Ms. Roper on behalf of the parents submitted to me that the case law does not contain any analogous examples of cases where life sustaining treatment has been withdrawn, even from a profoundly disabled child with a desperately poor quality of life, where there is an available treatment which has the potential materially to improve that quality of life. In my judgment, it is putting it far too high to say that there is an available treatment with potential materially to improve Charlie’s quality of life.
Ms. Roper also referred me to the judgment of Dame Elizabeth Butler-Sloss in the case of Simms [2002] EWHC 2734. At para.61, Dame Elizabeth Butler-Sloss said this:
“I am satisfied from all the evidence that both JS and JA have a life that is worth preserving and that any treatment that might be beneficial would be of value to them. It has to be recognised that the treatment proposed for these two patients would not lead to recovery. Nonetheless, on the totality of the medical evidence I find that that there are possible benefits both to JS and JA from this pioneering treatment. The chance of improvement is slight but not non-existent.”
Later, in the same paragraph, the Judge noted that:
“There is undoubtedly evidence that there is some value to their lives.”
Very sadly in Charlie’s case there is a consensus across the board, including from his parents, that Charlie’s current quality of life is not one that should be sustained without hope of improvement. I completely accept Ms. Roper’s submission that the starting point in any consideration of whether it is in the child’s best interests to withdraw life sustaining treatment is the strong presumption of the sanctity of life. There is a consensus from all of the consultants and doctors who have examined Charlie that nucleoside treatment is futile.
Dr. I, who has not had the opportunity of examining Charlie, and who operates in what has been referred to as a slightly different culture in the United States where anything would be tried, offers the tiniest chance of some remotely possible improvement based on a treatment which has been administered to patients with a different condition. I repeat that nucleoside therapy has not even been tried on a mouse model with RRM2B. As Dr. I candidly said,
“It is very difficult for me never having seen him, being across the Atlantic and seeing bits of information. I appreciate how unwell he is. His EEG is very severe. I think he is in the terminal stage of his illness. I can appreciate your position. I would just like to offer what we can. It is unlikely to work, but the alternative is that he will pass away.”
As the Judge whose sad duty it is to have to make this decision, I know that this is the darkest day for Charlie’s parents who have done everything that they possibly can for him and my heart goes out to them as I know does the heart of every person who has listened to this tragic case during the course of the past week or so. I can only hope that in time they will come to accept that the only course now in Charlie’s best interests is to let him slip away peacefully and not put him through more pain and suffering.
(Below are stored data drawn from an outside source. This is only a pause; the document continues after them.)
(* ===== verification/LoadFail.v ===== *)
(** * A load that runs out of frames ([load_program.c])

    The error path of the mapping loops of [LoadProgram]: what is put on the free list
    while the caller still runs. *)

From Stdlib Require Import ZArith Lia.
From stdpp Require Import base gmap list.
From S2P Require Import Prelude Hardware State Logic KList Memory Frames Process ContextSwitch Sched LoadProgram Fork LoadArgs Loader Loaded.

Open Scope Z_scope.

Section fail.
Context `{L : Libc} {LL : LibcLaws L} `{FS : FileSystem} {F : kstate -> list Z -> Prop} {FA : FrameAllocator L F}.

(** The state an exhausted loop leaves: the page at [i] was being mapped, its entry was
    [e], one of those [r1] of the loop, which start at [lo]; [t] is the table half
    built, [ks] the kernel stack. *)
Record gave_up (s0 s' : kstate) (p : Z) (x : pcb) (lo : Z) (r1 t ks : list pte) (i : Z) (e : pte) : Prop := {
  gu_stage : stage s0 s' p x t;
  gu_old : zget r1 (i - lo) = Some e;
  gu_half : zget t i = Some (rw_page (pfn e));
  gu_free : F s' (rev (valid_pfns ks ++ valid_pfns t)) }.

(** One of the three mapping loops, with too few frames. *)
Lemma stage_map_exhausted {K : M Z} s0 s p x f l r1 r2 fl (P : Z -> kstate -> Prop) : MallocTotal L ->
  stage s0 s p x (l ++ r1 ++ r2) -> length (l ++ r1 ++ r2) = Z.to_nat USER_PT_SIZE ->
  length (kernel_stack_pt (f x)) = Z.to_nat KERNEL_STACK_SIZE ->
  (forall y, f (set_user_page_table (l ++ r1 ++ r2) y) = set_user_page_table (l ++ r1 ++ r2) (f y)) ->
  PtUser p <> r_ptbr0 (hw s0) -> F s fl -> Forall frame24 fl -> (length fl < length r1)%nat ->
  (forall s' t i e, gave_up s0 s' p (f x) (Z.of_nat (length l)) r1 t (kernel_stack_pt (f x)) i e -> bufs s' = bufs s -> P ERROR s') ->
  returns (returning! (upd_pcb p f ;; map_pages p (Z.of_nat (length l)) (Z.of_nat (length l) + Z.of_nat (length r1))) in K) s P.
Proof.
  intros MT Hs Hlen Hks Hf H0 HF Hg Hn HP. rstep. rstep. eapply returns_upd_pcb; [by eapply stage_lookup|].
  pose proof (stage_pcb _ _ _ _ _ f Hs Hf) as Hs1. set (s1 := put_pcb p _ s) in *.
  unfold map_pages, zseq. replace (Z.to_nat _) with (length r1) by lia.
  eapply returns_mono; [apply (map_pages_exhausted (F := F) p (kernel_stack_pt (f x)) r1 MT l r2 s1 fl)|]; try done.
  - by eapply stage_table.
  - cbn. rewrite lookup_insert_eq. cbn. by rewrite Hf.
  - by rewrite (stage_ptbr0 _ _ _ _ _ Hs1).
  - by eapply F_same; [| |exact HF].
  - cbv beta. intros o s' (-> & t & R & Et & HF').
    destruct (lookup_lt_is_Some_2 r1 (length fl) Hn) as [e He].
    apply (HP s' t (Z.of_nat (length l) + Z.of_nat (length fl)) e); [|by destruct R as (h & n & c & -> & _)].
    split; [by eapply stage_retabled| | |exact HF'].
    + unfold zget. rewrite bool_decide_true by lia. rewrite <- He. f_equal. lia.
    + rewrite Et. rewrite zget_app_r by lia. rewrite zget_app_r by (rewrite length_map; lia). rewrite length_map.
      rewrite (drop_S r1 e) by done. rewrite zget_app_l by (cbn; lia).
      replace (_ - _ - _) with 0 by lia. done.
Qed.

(** The entry of the old table behind the page whose mapping failed. *)
Lemma discarded_pfn e : valid e = VALID_FRAME -> pfn (discarded e) = 0.
Proof. unfold discarded. by intros ->. Qed.

(** A load that fails because page [i] of [p] cannot be had. *)
Definition load_gave_up (s0 s' : kstate) (p : Z) (x : pcb) : Prop :=
  exists x' t i e, stage s0 s' p x' t /\ kernel_stack_pt x' = kernel_stack_pt x /\
    zget (user_page_table x) i = Some e /\ zget t i = Some (rw_page (pfn (discarded e))) /\
    F s' (rev (valid_pfns (kernel_stack_pt x) ++ valid_pfns t)).

Lemma gave_up_load s0 s' p x x' lo r1 t i e :
  gave_up s0 s' p x' lo r1 t (kernel_stack_pt x') i e -> kernel_stack_pt x' = kernel_stack_pt x ->
  (forall k, zget r1 k <> None -> zget r1 k = zget (map discarded (user_page_table x)) (lo + k)) ->
  load_gave_up s0 s' p x.
Proof.
  intros [H1 H2 H3 H4] Hk Hr. rewrite (Hr _ ltac:(by rewrite H2)) in H2. rewrite zget_fmap in H2.
  replace (lo + (i - lo)) with i in H2 by lia. apply fmap_Some in H2 as (e0 & He0 & ->).
  exists x', t, i, e0. rewrite <- Hk. done.
Qed.

Lemma zget_middle {A} (l pre mid post : list A) lo : l = pre ++ mid ++ post -> Z.of_nat (length pre) = lo ->
  forall k, zget mid k <> None -> zget mid k = zget l (lo + k).
Proof.
  intros -> <- k Hk. destruct (zget mid k) as [e|] eqn:Ek; [|done]. pose proof (zget_Some _ _ _ Ek).
  rewrite zget_app_r, zget_app_l by lia. rewrite <- Ek. f_equal. lia.
Qed.

(** The free list after a load that gives up while mapping: too few frames for the
    text, the data or the stack. *)
Lemma load_tables_exhausted {K : M Z} s0 s p x x0 li lo fl (P : Z -> kstate -> Prop) : MallocTotal L ->
  let t0 := user_page_table x0 in let g := geometry_of li lo in let fl' := rev (valid_pfns t0) ++ fl in
  stage s0 s p x t0 -> length t0 = Z.to_nat USER_PT_SIZE ->
  length (kernel_stack_pt x0) = Z.to_nat KERNEL_STACK_SIZE -> kernel_stack_pt x = kernel_stack_pt x0 ->
  geometry_ok g -> PtUser p <> r_ptbr0 (hw s0) ->
  F s fl -> Forall frame24 fl' -> Z.of_nat (length fl') < pages_needed g ->
  (forall s', load_gave_up s0 s' p x0 -> bufs s' = bufs s -> P ERROR s') ->
  returns (discard_region1 (PtUser p) ;; returning! map_text p li lo in returning! map_data p lo in
    returning! map_stack p lo in K) s P.
Proof.
  intros MT t0 g fl' Hst Hlen Hks Hkx Hg H0 HF H24 Hn HP.
  destruct (split6 (map discarded t0) (ge_ta g) (ge_tn g) (ge_da g) (ge_dn g) (ge_sa g))
    as (A & T & B & D & G & S & E & HA & HT & HB & HD & HG & HS); [by rewrite length_map| | | | | | |];
    try (destruct Hg; unfold ge_sa; lia).
  assert (HSn : Z.of_nat (length S) = ge_sn g) by (unfold ge_sa in HS; lia). unfold pages_needed in Hn.
  assert (Hl6 : length (A ++ T ++ B ++ D ++ G ++ S) = Z.to_nat USER_PT_SIZE) by (by rewrite <- E, length_map).
  pose proof (zget_middle _ A T (B ++ D ++ G ++ S) _ E eq_refl) as HT6.
  assert (HD6 : forall k, zget D k <> None -> zget D k = zget (map discarded t0) (ge_da g + k)).
  { apply (zget_middle _ (A ++ T ++ B) _ (G ++ S)); [by rewrite E, <- !app_assoc|rewrite !length_app; lia]. }
  assert (HS6 : forall k, zget S k <> None -> zget S k = zget (map discarded t0) (ge_sa g + k)).
  { apply (zget_middle _ (A ++ T ++ B ++ D ++ G) _ []); [by rewrite E, <- !app_assoc, app_nil_r|rewrite !length_app; unfold ge_sa in *; lia]. }
  eapply stage_discard; try done. intros s1 Hs1 HF1 Hb1 _. fold fl' in HF1. rewrite E in Hs1.
  unfold map_text. change (lo_text_pg1 lo) with (ge_ta g). change (li_t_npg li) with (ge_tn g). rewrite <- HA, <- HT.
  destruct (decide (length T <= length fl')%nat) as [Hc|Hc].
  2:{ eapply (stage_map_exhausted s0 s1 p x _ A T (B ++ D ++ G ++ S) fl' P MT Hs1); try done; [by rewrite <- Hks, <- Hkx|lia|].
    intros s' t i e Hgu Hb. apply HP; [|congruence]. eapply gave_up_load; [exact Hgu|done|exact HT6]. }
  eapply (stage_map (F := F) s0 s1 p x _ A T (B ++ D ++ G ++ S) fl' P Hs1); try done.
  intros s2 Hs2 HF2 Hb2 _. set (pre := A ++ map rw_page (take (length T) fl') ++ B).
  assert (E2 : A ++ map rw_page (take (length T) fl') ++ B ++ D ++ G ++ S = pre ++ D ++ (G ++ S))
    by (unfold pre; by rewrite <- !app_assoc).
  rewrite E2 in Hs2.
  assert (Hl2 : Z.of_nat (length pre) = ge_da g).
  { unfold pre. rewrite !length_app, length_map, length_take. lia. }
  assert (Hlen2 : length (pre ++ D ++ G ++ S) = Z.to_nat USER_PT_SIZE).
  { rewrite <- Hl6. unfold pre. rewrite !length_app, length_map, length_take. lia. }
  unfold map_data. change (lo_data_pg1 lo) with (ge_da g). change (lo_data_npg lo) with (ge_dn g). rewrite <- Hl2, <- HD.
  assert (Hld : length (drop (length T) fl') = (length fl' - length T)%nat) by apply length_drop.
  destruct (decide (length D <= length (drop (length T) fl'))%nat) as [Hc2|Hc2].
  2:{ eapply (stage_map_exhausted s0 s2 p _ _ pre D (G ++ S) (drop (length T) fl') P MT Hs2); try done; [by rewrite <- Hks, <- Hkx|by apply Forall_drop|lia|].
    intros s' t i e Hgu Hb. apply HP; [|congruence]. rewrite Hl2 in Hgu. eapply gave_up_load; [exact Hgu|done|exact HD6]. }
  eapply (stage_map (F := F) s0 s2 p _ _ pre D (G ++ S) (drop (length T) fl') P Hs2); try done; [by apply Forall_drop|].
  intros s3 Hs3 HF3 Hb3 _. unfold map_stack. apply returns_orelse_bind. rstep. eapply returns_upd_pcb; [by eapply stage_lookup|].
  pose proof (stage_pcb _ _ _ _ _ (set_user_heap_pt_index (lo_data_pg1 lo + lo_data_npg lo)) Hs3 (fun y => eq_refl)) as Hs4.
  set (s4 := put_pcb p _ s3) in *. set (dd := map rw_page (take (length D) _)) in *.
  assert (E4 : pre ++ dd ++ G ++ S = (pre ++ dd ++ G) ++ S ++ []) by (by rewrite app_nil_r, <- !app_assoc).
  rewrite E4 in Hs4.
  assert (Hdd : length dd = length D) by (unfold dd; rewrite length_map, length_take; lia).
  assert (Hl4 : Z.of_nat (length (pre ++ dd ++ G)) = ge_sa g) by (rewrite !length_app, Hdd; lia).
  change (MAX_PT_LEN - lo_stack_npg lo) with (ge_sa g).
  replace MAX_PT_LEN with (ge_sa g + Z.of_nat (length S)) by lia. rewrite <- Hl4.
  eapply (stage_map_exhausted s0 s4 p _ _ (pre ++ dd ++ G) S [] (drop (length D) (drop (length T) fl')) P MT Hs4); try done.
  - rewrite <- Hlen2, !length_app, Hdd. cbn. lia.
  - by rewrite <- Hks, <- Hkx.
  - by eapply F_same; [| |exact HF3].
  - by repeat apply Forall_drop.
  - rewrite !length_drop. lia.
  - intros s' t i e Hgu Hb. change (bufs s4) with (bufs s3) in Hb. apply HP; [|congruence]. rewrite Hl4 in Hgu.
    eapply gave_up_load; [exact Hgu|done|exact HS6].
Qed.

(** A program given up half-built: its table [t], the entry [i] that had no frame, and
    the list of free frames. *)
Definition half_built (s s' : kstate) (p : Z) (x : pcb) : Prop :=
  exists x' t i e, stage s s' p x' t /\ kernel_stack_pt x' = kernel_stack_pt x /\
    zget (user_page_table x) i = Some e /\ zget t i = Some (rw_page (pfn (discarded e))) /\
    (valid e = VALID_FRAME -> 0 ∈ valid_pfns t) /\
    F s' (rev (valid_pfns (kernel_stack_pt x) ++ valid_pfns t)).

(** C14: a load that runs out of frames.  [LoadProgram] returns [ERROR] and, on the way,
    puts on the free list the frames of the kernel stack the caller is running on (its
    entries stay valid), all frames of the half-built program (which stay mapped), and
    for the page whose frame could not be had the number its entry held before: 0 for
    a page of the old program, the first frame of the kernel.  The block with the
    saved arguments is never freed. *)
Theorem LoadProgram_runs_out s p name args cs fd li ta da x fl :
  load_ready s p name args cs fd li ta da x fl -> MallocTotal L -> F s fl ->
  length (kernel_stack_pt x) = Z.to_nat KERNEL_STACK_SIZE ->
  Z.of_nat (length (reusable x fl)) < pages_needed (geometry_of li (layout_of li cs)) ->
  returns (LoadProgram name args p) s (fun r s' => r = ERROR /\
    half_built s s' p x /\
    exists b, bufs s !! b = None /\ bufs s' = <[b := args_bytes cs]> (bufs s)).
Proof.
  intros HR MT HF Hks Hn. eapply (LoadProgram_to_rest (F := F) s p); [exact HR..|done|done|].
  intros Hlo argbuf s1 Hab St1 HF1 Hb1 Hm1. pose proof (lk_geometry _ _ _ Hlo) as Hg. set (lo := layout_of li cs) in *.
  pose proof (lr_frames _ _ _ _ _ _ _ _ _ _ _ HR) as [H24 _].
  eapply (load_tables_exhausted s s1 p _ x li lo fl _ MT); try done; [by eapply lr_table|by eapply lr_ptbr0|].
  intros s' (x' & t & i & e & Hst & Hk & He & Ht & HF') Hb. split; [done|]. split.
  - exists x', t, i, e. do 4 (split; [done|]). split; [|exact HF'].
    intros Hv. rewrite (discarded_pfn e Hv) in Ht. unfold valid_pfns. apply list_elem_of_fmap.
    exists (rw_page 0). split; [done|]. apply list_elem_of_In, filter_In. split; [|done]. apply list_elem_of_In.
    unfold zget in Ht. case_bool_decide; [|done]. by eapply list_elem_of_lookup_2.
  - exists argbuf. split; [exact Hab|]. rewrite Hb. exact Hb1.
Qed.

End fail.

(** ** Witness *)

(** Three pages of data this time, and the kernel stack of process 100 in its frames:
    five pages are needed and the frames 60, 72, 71 and 70 are there. *)
Definition ex_large_info : load_info :=
  mkLoadInfo VMEM_1_BASE 0 VMEM_1_BASE 1 (VMEM_1_BASE + PAGESIZE) PAGESIZE (VMEM_1_BASE + PAGESIZE) 3
    (VMEM_1_BASE + PAGESIZE + 100) (VMEM_1_BASE + PAGESIZE + 100) 0 (VMEM_1_BASE + PAGESIZE + 500).

Definition ex_large_files : FileSystem := {|
  fs_open := fun _ => Some 3;
  fs_load_info := fun _ => Some ex_large_info;
  fs_read := fun _ off n => replicate (Z.to_nat n) (1 + off mod 255) |}.

Definition ex_stacked_pcb : pcb := set_kernel_stack_pt [mkPte 1 3 126; mkPte 1 3 127] ex_fork_pcb.
Definition ex_stacked : kstate := put_pcb 100 ex_stacked_pcb ex_fork.

Lemma ex_large_ready : load_ready (FS := ex_large_files) ex_stacked 100 [105] (KernelArgs ex_args 0) ex_args 3 ex_large_info 0 1
  ex_stacked_pcb [72; 71; 70].
Proof.
  split; try done; try by (cbn [fs_read ex_large_files]; rewrite length_replicate).
  - exists 0%nat. split; [done|]. split; [cbn; lia|done].
  - unfold ex_args, cbytes. rewrite !Forall_cons, !Forall_nil. repeat split; lia.
  - split; [|by apply (bool_decide_unpack _)].
    change (Forall frame24 [60; 72; 71; 70]). rewrite !Forall_cons. unfold frame24. repeat split; try lia. by apply Forall_nil.
Qed.

Lemma LoadProgram_runs_out_witness :
  returns (LoadProgram (L := bump_libc) (FS := ex_large_files) [105] (KernelArgs ex_args 0) 100) ex_stacked (fun r s' =>
    r = ERROR /\
    half_built (F := free_list lstore ∅) ex_stacked s' 100 ex_stacked_pcb /\
    exists b, bufs ex_stacked !! b = None /\ bufs s' = <[b := args_bytes ex_args]> (bufs ex_stacked)).
Proof.
  apply (LoadProgram_runs_out (L := bump_libc) (FS := ex_large_files) (F := free_list lstore ∅) ex_stacked 100 [105]
    (KernelArgs ex_args 0) ex_args 3 ex_large_info 0 1 ex_stacked_pcb [72; 71; 70]).
  - exact ex_large_ready.
  - exact bump_libc_total.
  - exact ex_frames3_lstore.
  - reflexivity.
  - vm_compute. reflexivity.
Defined.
Having regard to the authorities to which I have been referred and which I have considered carefully, it is clear to me that the question that I have to ask is whether it would be in Charlie’s best interests to have the nucleoside treatment. Having concluded that it would not be in his best interests, it must follow that it is lawful and in Charlie’s best interests for artificial ventilation to be withdrawn and for his treating clinicians to provide him with palliative care only.
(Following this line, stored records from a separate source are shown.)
(** A loop that rewrites the entries of a range of pages, each from its number and what
    it was. *)
Lemma mfor_pt_quiet t (h : Z -> pte -> pte) (body : Z -> M unit) r2 :
  (forall s l e l', quiet s -> pt_table t s = Some (l ++ e :: l') ->
    body (Z.of_nat (length l)) s = Ret tt (pt_put_table t (l ++ h (Z.of_nat (length l)) e :: l') s)) ->
  forall r1 l s, quiet s -> pt_table t s = Some (l ++ r1 ++ r2) ->
  mfor (zrange (Z.of_nat (length l)) (length r1)) body s =
    Ret tt (pt_put_table t (l ++ zip_with h (zrange (Z.of_nat (length l)) (length r1)) r1 ++ r2) s).
Proof.
  intros Hb. induction r1 as [|e r1 IH]; intros l s Hq Ht; cbn [length zrange mfor zip_with].
  - unfold ret. f_equal. symmetry. by apply pt_put_same.
  - unfold bind. rewrite (Hb s l e (r1 ++ r2)) by done. cbn [obind]. set (e' := h _ e).
    replace (Z.of_nat (length l) + 1) with (Z.of_nat (length (l ++ [e']))) by (rewrite length_app; cbn; lia).
    rewrite (IH (l ++ [e'])).
    + by rewrite pt_put_table_twice, <- app_assoc.
    + by apply quiet_put.
    + rewrite <- app_assoc. apply pt_table_put_eq. eauto.
Qed.

Lemma zip_with_const {B} (f : Z -> B) {A} (r : list A) a : zip_with (fun i _ => f i) (zrange a (length r)) r = map f (zrange a (length r)).
Proof. revert a. induction r as [|e r IH]; intros a; cbn; [done|]. by rewrite IH. Qed.

Lemma zip_with_map_id (h : Z -> pte -> pte) f l : (forall i, i ∈ l -> h i (f i) = f i) -> zip_with h l (map f l) = map f l.
Proof.
  induction l as [|i l IH]; intros H; cbn; [done|]. rewrite H by (by left). f_equal. apply IH. intros j Hj. apply H. by right.
Qed.

(** All entries of a table, from their numbers. *)
Lemma mfor_pt_all t (h : Z -> pte) (body : Z -> M unit) l s :
  (forall s l e l', quiet s -> pt_table t s = Some (l ++ e :: l') ->
    body (Z.of_nat (length l)) s = Ret tt (pt_put_table t (l ++ h (Z.of_nat (length l)) :: l') s)) ->
  quiet s -> pt_table t s = Some l ->
  mfor (zrange 0 (length l)) body s = Ret tt (pt_put_table t (map h (zrange 0 (length l))) s).
Proof.
  intros Hb Hq Ht. pose proof (mfor_pt_quiet t (fun i _ => h i) body [] Hb l [] s Hq) as H. cbn [length app] in H.
  rewrite zip_with_const, !app_nil_r in H. by apply H.
Qed.

(** ** The layout of the kernel *)

Section layout.
Context `{I : Image}.

(** Text, data and heap in this order, below the kernel stack. *)
Record kernel_layout : Prop := {
  kl_data : 0 <= kernel_data_start <= kernel_data_end;
  kl_brk : kernel_data_end <= kernel_orig_brk <= KERNEL_STACK_BASE }.

Lemma entry_of_fits v p f : 0 <= v < 2 -> 0 <= p < 8 -> 0 <= f < 2 ^ 24 -> entry_of v p f = mkPte v p f.
Proof. intros. unfold entry_of, set_valid, set_prot, set_pfn. cbn. by rewrite land_1_small, land_7_small, land_pfn_small. Qed.

(** The page with number [i] of region 0. *)
Lemma region0_entry_spec i : kernel_layout -> 0 <= i < MAX_PT_LEN ->
  region0_entry kernel_orig_brk i =
    if i <? kernel_data_start / PAGESIZE then mkPte VALID_FRAME X_NO_W_R i
    else if (i <? kernel_orig_brk / PAGESIZE) || (KERNEL_STACK_BASE / PAGESIZE <=? i) then mkPte VALID_FRAME NO_X_W_R i
    else mkPte INVALID_FRAME 0 i.
Proof.
  intros [H1 H2] Hi. change KERNEL_STACK_BASE with 1032192 in *. change MAX_PT_LEN with 128 in Hi. change PAGESIZE with 8192.
  unfold region0_entry. rewrite !i32_id by lia. rewrite !shiftr_page. change PAGESIZE with 8192.
  change (VMEM_0_BASE / 8192) with 0. change (KERNEL_STACK_BASE / 8192) with 126. change (KERNEL_STACK_LIMIT / 8192) with 128.
  change (1032192 / 8192) with 126. rewrite !Z.sub_0_r, Z.add_0_r.
  assert (Hm : kernel_data_start / 8192 <= kernel_data_end / 8192 <= kernel_orig_brk / 8192) by (split; apply Z.div_le_mono; lia).
  assert (Hb : 0 <= kernel_data_start / 8192) by (apply Z.div_pos; lia).
  rewrite !entry_of_fits by (unfold VALID_FRAME, INVALID_FRAME, X_NO_W_R, NO_X_W_R; lia).
  repeat match goal with
    | |- context [?a <=? ?b] => destruct (Z.leb_spec a b)
    | |- context [?a <? ?b] => destruct (Z.ltb_spec a b)
    end; cbn [andb orb]; try done; lia.
Qed.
I end with this procedural note: I have already expressed the opinion that I believe that it would, in all cases like this, be helpful for there to be some form of Issues Resolution Hearing or other form of mediation where the parties can have confidential conversations to see what common ground can be reached between them. I believe that that type of hearing, be it Judge led or some other form of private mediation, would have led to a greater understanding between the parents and the clinical team in this case. I am not saying that it would necessarily have led to a resolution, but I think in many such cases it would and I would like to think that in future cases like this such attempts can be made.